La congiura della Magione si riferisce a un complotto ordito ai danni di Cesare Borgia nel 1502 dai suoi stessi capitani e alleati. Deve il suo nome al luogo dove fu organizzato, vale a dire nel castello dei Cavalieri di Malta a Magione, in provincia di Perugia.

Cause[modifica | modifica wikitesto]

Il duca Valentino, avendo conquistato molte città importanti (tra cui Rimini, Ravenna, Forlì, Cesena e per ultima Urbino), era deciso a impossessarsi anche di Bologna, scacciando da tale luogo Giovanni II Bentivoglio, per fare della città emiliana la capitale del suo ducato di Romagna; questa sua grande ambizione aveva destato grande preoccupazione nei suoi capitani e nei suoi nemici, che temevano di perire per mano del Principe machiavelliano.

Lo sviluppo delle vicende[modifica | modifica wikitesto]

«La quale cosa [il progetto del Valentino] sendo intesa da e Vitegli e gli Orsini e altri loro seguaci, parse loro come el duca diventassi troppo potente e che fussi da temere che, occupata Bologna, e' non cercassi di spegnerli per rimanere solo in su l'armi in Italia. E sopra questo feciono alla Magione nel Perugino una dieta, dove convennono el Cardinale, Pagolo e duca di Gravina Orsini, Vitellozzo Vitegli, Oliverotto da Fermo, Giampagolo Baglioni tiranno di Perugia, e messer Antonio da Venafro mandato da Pandolfo Petrucci capo di Siena; dove si disputò della grandezza del duca e dello animo suo, e come egli era necessario frenare l'appetito suo, altrimenti si portava pericolo insieme con gli altri di non ruinare: e deliberorno di non abbandonare e Bentivogli e cercare di guadagnarsi e Fiorentini; e nell'uno luogo e nell'altro mandorno loro uomini, promettendo all'uno aiuto, l'altro confortando a unirsi con loro contro a el comune inimico.»
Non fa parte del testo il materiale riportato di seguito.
(** Every header of the archive belongs to a file of the batch whose
    [os.Stat] succeeded. *)
Lemma entries_exist (remote : string) (adds : list Change) :
  Forall (fun hd => exists a stat,
            In a adds /\ os_Stat h (localOf a) = StatOk stat
            /\ hd = headerOf remote a stat)
         (omap (entryOf remote) adds).
Proof.
  induction adds as [|x adds IH]; cbn [omap list_omap]; [constructor |].
  assert (IH' : Forall (fun hd => exists a stat,
                          In a (x :: adds) /\ os_Stat h (localOf a) = StatOk stat
                          /\ hd = headerOf remote a stat)
                       (omap (entryOf remote) adds)).
  { eapply Forall_impl; [exact IH |].
    intros hd (a & stat & Hin & Hs & Hhd). exists a, stat.
    split; [now right | now split]. }
  unfold entryOf at 1.
  destruct (os_Stat h (localOf x)) as [stat | |] eqn:Hs; try exact IH'.
  constructor; [| exact IH']. exists x, stat. split; [now left | now split].
Qed.

End HandleAdds.

(** C8. In [handleAdds] a file whose [os.Stat] reports not-exist is
    passed over: a batch whose other files are archived is handled
    without an error, [handleAdds] returning [nil], and the archive
    holds the entries of the files that exist and none for the file
    that is gone; a file whose [os.Stat] fails otherwise, or that cannot
    be opened or copied, makes [handleAdds] return that error as soon as
    the loop comes to it, whatever follows it in the batch, and with
    such a file in the batch [handleAdds] never returns [nil]. *)
Theorem handleAdds_skips_or_fails (h : Host) (app pid remote dir : string)
    (adds pre post : list Change) (c : Change) (e : string) :
  remoteDir h app pid remote = Ok dir ->
  adds <> [] ->
  Forall (fun a => gone h a \/ archived h app pid dir a) adds ->
  tar_Close h app pid = Returns None ->
  pipe_Close h = None ->
  FilesUpload h app pid (omap (entryOf h dir) adds) = Returns None ->
  Forall (fun a => gone h a \/ archived h app pid dir a) pre ->
  unreadable h app pid c e ->
  headed h app pid dir c ->
  handleAdds h app pid remote adds = (Returns None, omap (entryOf h dir) adds)
  /\ Forall (fun hd => exists a stat,
               In a adds /\ os_Stat h (localOf a) = StatOk stat
               /\ hd = headerOf dir a stat)
            (snd (handleAdds h app pid remote adds))
  /\ fst (handleAdds h app pid remote (pre ++ c :: post)%list) = Returns (Some e)
  /\ (forall batch, In c batch ->
        fst (handleAdds h app pid remote batch) <> Returns None).
Proof.
  intros Hdir Hne Hadds Hclose Hpipe Hup Hpre Hbad Hhd.
  assert (Hok : handleAdds h app pid remote adds
                = (Returns None, omap (entryOf h dir) adds)).
  { unfold handleAdds.
    replace (length adds =? 0)%nat with false
      by (symmetry; apply Nat.eqb_neq; intros Hlen; apply Hne;
          now apply List.length_zero_iff_nil).
    rewrite Hdir, (tarAdds_archives h app pid dir adds Hadds), Hclose, Hpipe.
    now rewrite Hup. }
  split; [exact Hok |]. split; [| split].
  - rewrite Hok. apply entries_exist.
  - unfold handleAdds.
    replace (length (pre ++ c :: post)%list =? 0)%nat with false
      by (symmetry; apply Nat.eqb_neq; rewrite length_app; simpl; lia).
    rewrite Hdir, (tarAdds_app h app pid dir pre (c :: post) Hpre).
    pose proof (tarAdds_unreadable h app pid dir c post e Hbad Hhd) as Hc.
    destruct (tarAdds h app pid dir (c :: post)) as [hds r]. cbn [fst snd] in *.
    now subst r.
  - intros batch Hin. unfold handleAdds.
    replace (length batch =? 0)%nat with false
      by (symmetry; apply Nat.eqb_neq; destruct batch; [destruct Hin | discriminate]).
    rewrite Hdir.
    pose proof (tarAdds_never_ends h app pid dir batch c e Hin Hbad) as Hc.
    destruct (tarAdds h app pid dir batch) as [hds [[e' |] |]]; cbn [fst snd] in *;
      [discriminate | exfalso; now apply Hc | discriminate].
Qed.
(** C2. When the post-filter candidate set is not empty, the selected
    descriptor belongs to it; for Categorize and GenerateTags its cost is at
    most that of every candidate, for ExtractInsights and Summarize at
    least; and ties are broken by catalog order: no candidate of equal cost
    precedes it in the catalog.  This holds for any catalog whose costs are
    numbers, the shipped one included ([catalog_costs_are_numbers]). *)
Theorem selection_prefers_by_cost (self : LLMRouter) (content_length : Z)
    (user_tier : UserTier) (operation : AIOperation)
    (budget_constraint : option float) :
  0 <= content_length ->
  (forall m, In m (models self user_tier) ->
             PrimFloat.is_nan (cost_per_token m) = false) ->
  filter (eligible content_length budget_constraint) (models self user_tier) <> [] ->
  exists m,
    select_optimal_model self content_length user_tier operation budget_constraint
    = inr m /\
    In m (filter (eligible content_length budget_constraint) (models self user_tier)) /\
    (operation = CATEGORIZE \/ operation = GENERATE_TAGS ->
     forall m',
       In m' (filter (eligible content_length budget_constraint)
                     (models self user_tier)) ->
       PrimFloat.leb (cost_per_token m) (cost_per_token m') = true) /\
    (operation = EXTRACT_INSIGHTS \/ operation = SUMMARIZE ->
     forall m',
       In m' (filter (eligible content_length budget_constraint)
                     (models self user_tier)) ->
       PrimFloat.leb (cost_per_token m') (cost_per_token m) = true) /\
    exists before after,
      filter (eligible content_length budget_constraint) (models self user_tier)
      = before ++ m :: after /\
      forall m', In m' before ->
                 PrimFloat.eqb (cost_per_token m') (cost_per_token m) = false.
Proof.
  intros H Hnum Hne.
  destruct (select_optimal_model_first self content_length user_tier operation
              budget_constraint H Hnum Hne) as (m & Em & Hm).
  set (c := filter (eligible content_length budget_constraint) (models self user_tier)) in *.
  assert (Hc : forall y, In y c -> PrimFloat.is_nan (cost_per_token y) = false).
  { intros y Hy. apply Hnum. unfold c in Hy. now apply filter_In in Hy. }
  exists m. split; [exact Em|].
  destruct operation.
  - split; [now apply first_min_In in Hm|]. split; [|split].
    + intros _. now apply first_min_least.
    + intros [E|E]; discriminate E.
    + now apply first_min_ties.
  - split; [now apply first_max_In in Hm|]. split; [|split].
    + intros [E|E]; discriminate E.
    + intros _. now apply first_max_greatest.
    + now apply first_max_ties.
  - split; [now apply first_max_In in Hm|]. split; [|split].
    + intros [E|E]; discriminate E.
    + intros _. now apply first_max_greatest.
    + now apply first_max_ties.
  - split; [now apply first_min_In in Hm|]. split; [|split].
    + intros _. now apply first_min_least.
    + intros [E|E]; discriminate E.
    + now apply first_min_ties.
Qed.
(** * Presence registry and direct-message pipeline of the socket server

    A shallow embedding of [backend/src/lib/socket.js]: the module-level
    [userSockets] map, the authentication middleware installed with [io.use],
    and the three handlers installed by [io.on("connection")] (the connection
    handler itself, [sendMessage] and [disconnect]).

    JavaScript values are modelled as far as the handlers inspect them, the
    [Map] as an insertion-ordered association list, and the handlers as
    computations in a state-and-exception monad over the server's world
    (registry, attached sockets, database, log of observable effects). *)

From Stdlib Require Import List String Ascii NArith ZArith Bool Lia.
Import ListNotations.

Set Implicit Arguments.

(** ** JavaScript strings and values *)

Module Js.

(** A string is a sequence of UTF-16 code units. *)
Definition codeunit := N.
Definition jsstring := list codeunit.

(** String literals of the source are ASCII. *)
Definition lit (s : string) : jsstring :=
  map N_of_ascii (list_ascii_of_string s).

Fixpoint str_eqb (a b : jsstring) : bool :=
  match a, b with
  | [], [] => true
  | x :: a', y :: b' => N.eqb x y && str_eqb a' b'
  | _, _ => false
  end.

(** [WhiteSpace] and [LineTerminator] code points of ECMAScript, the ones
    [String.prototype.trim] strips: TAB, LF, VT, FF, CR, SP, NBSP, U+1680,
    U+2000..U+200A, LS, PS, U+202F, U+205F, U+3000 and the BOM. *)
Definition is_white_space (c : codeunit) : bool :=
  ((9 <=? c) && (c <=? 13) || (c =? 32) || (c =? 160) || (c =? 5760)
   || (8192 <=? c) && (c <=? 8202)
   || (c =? 8232) || (c =? 8233) || (c =? 8239) || (c =? 8287)
   || (c =? 12288) || (c =? 65279))%N.

Fixpoint trimStart (s : jsstring) : jsstring :=
  match s with
  | c :: s' => if is_white_space c then trimStart s' else s
  | [] => []
  end.

Definition trimEnd (s : jsstring) : jsstring := rev (trimStart (rev s)).

(** [String.prototype.trim] *)
Definition trim (s : jsstring) : jsstring := trimEnd (trimStart s).

(** The values a socket.io payload can carry, as far as the handlers look
    at them.  Numbers are kept integral; the handlers only test them for
    truthiness. *)
#[warnings="-register-all"]
Inductive jsval : Type :=
| JUndefined
| JNull
| JBool (b : bool)
| JNumber (n : Z)
| JString (s : jsstring)
| JObject (fields : list (string * jsval)).

(** [ToBoolean] *)
Definition truthy (v : jsval) : bool :=
  match v with
  | JUndefined | JNull => false
  | JBool b => b
  | JNumber n => negb (n =? 0)%Z
  | JString s => match s with [] => false | _ => true end
  | JObject _ => true
  end.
Il primo tra gli impauriti dal progetto di Cesare fu Vitellozzo Vitelli, che, insieme a Oliverotto da Fermo, Paolo Orsini[1], suo cugino Francesco (4º duca di Gravina), Giampaolo Baglioni (signore di Perugia) e Antonio Giordano, ministro di Pandolfo Petrucci, che rappresentava Siena, si riunirono nel castello di Magione, dove dimorava in qualità di commendatario il cardinale Giovanni Battista Orsini per discutere sul da farsi. Le decisioni prese in questa riunione furono due, cioè di non abbandonare Bentivoglio a Bologna, e di cercare l'appoggio dei fiorentini e dei veneziani contro il duca[2], oltre che stringere un'alleanza con il ducato di Urbino.[3]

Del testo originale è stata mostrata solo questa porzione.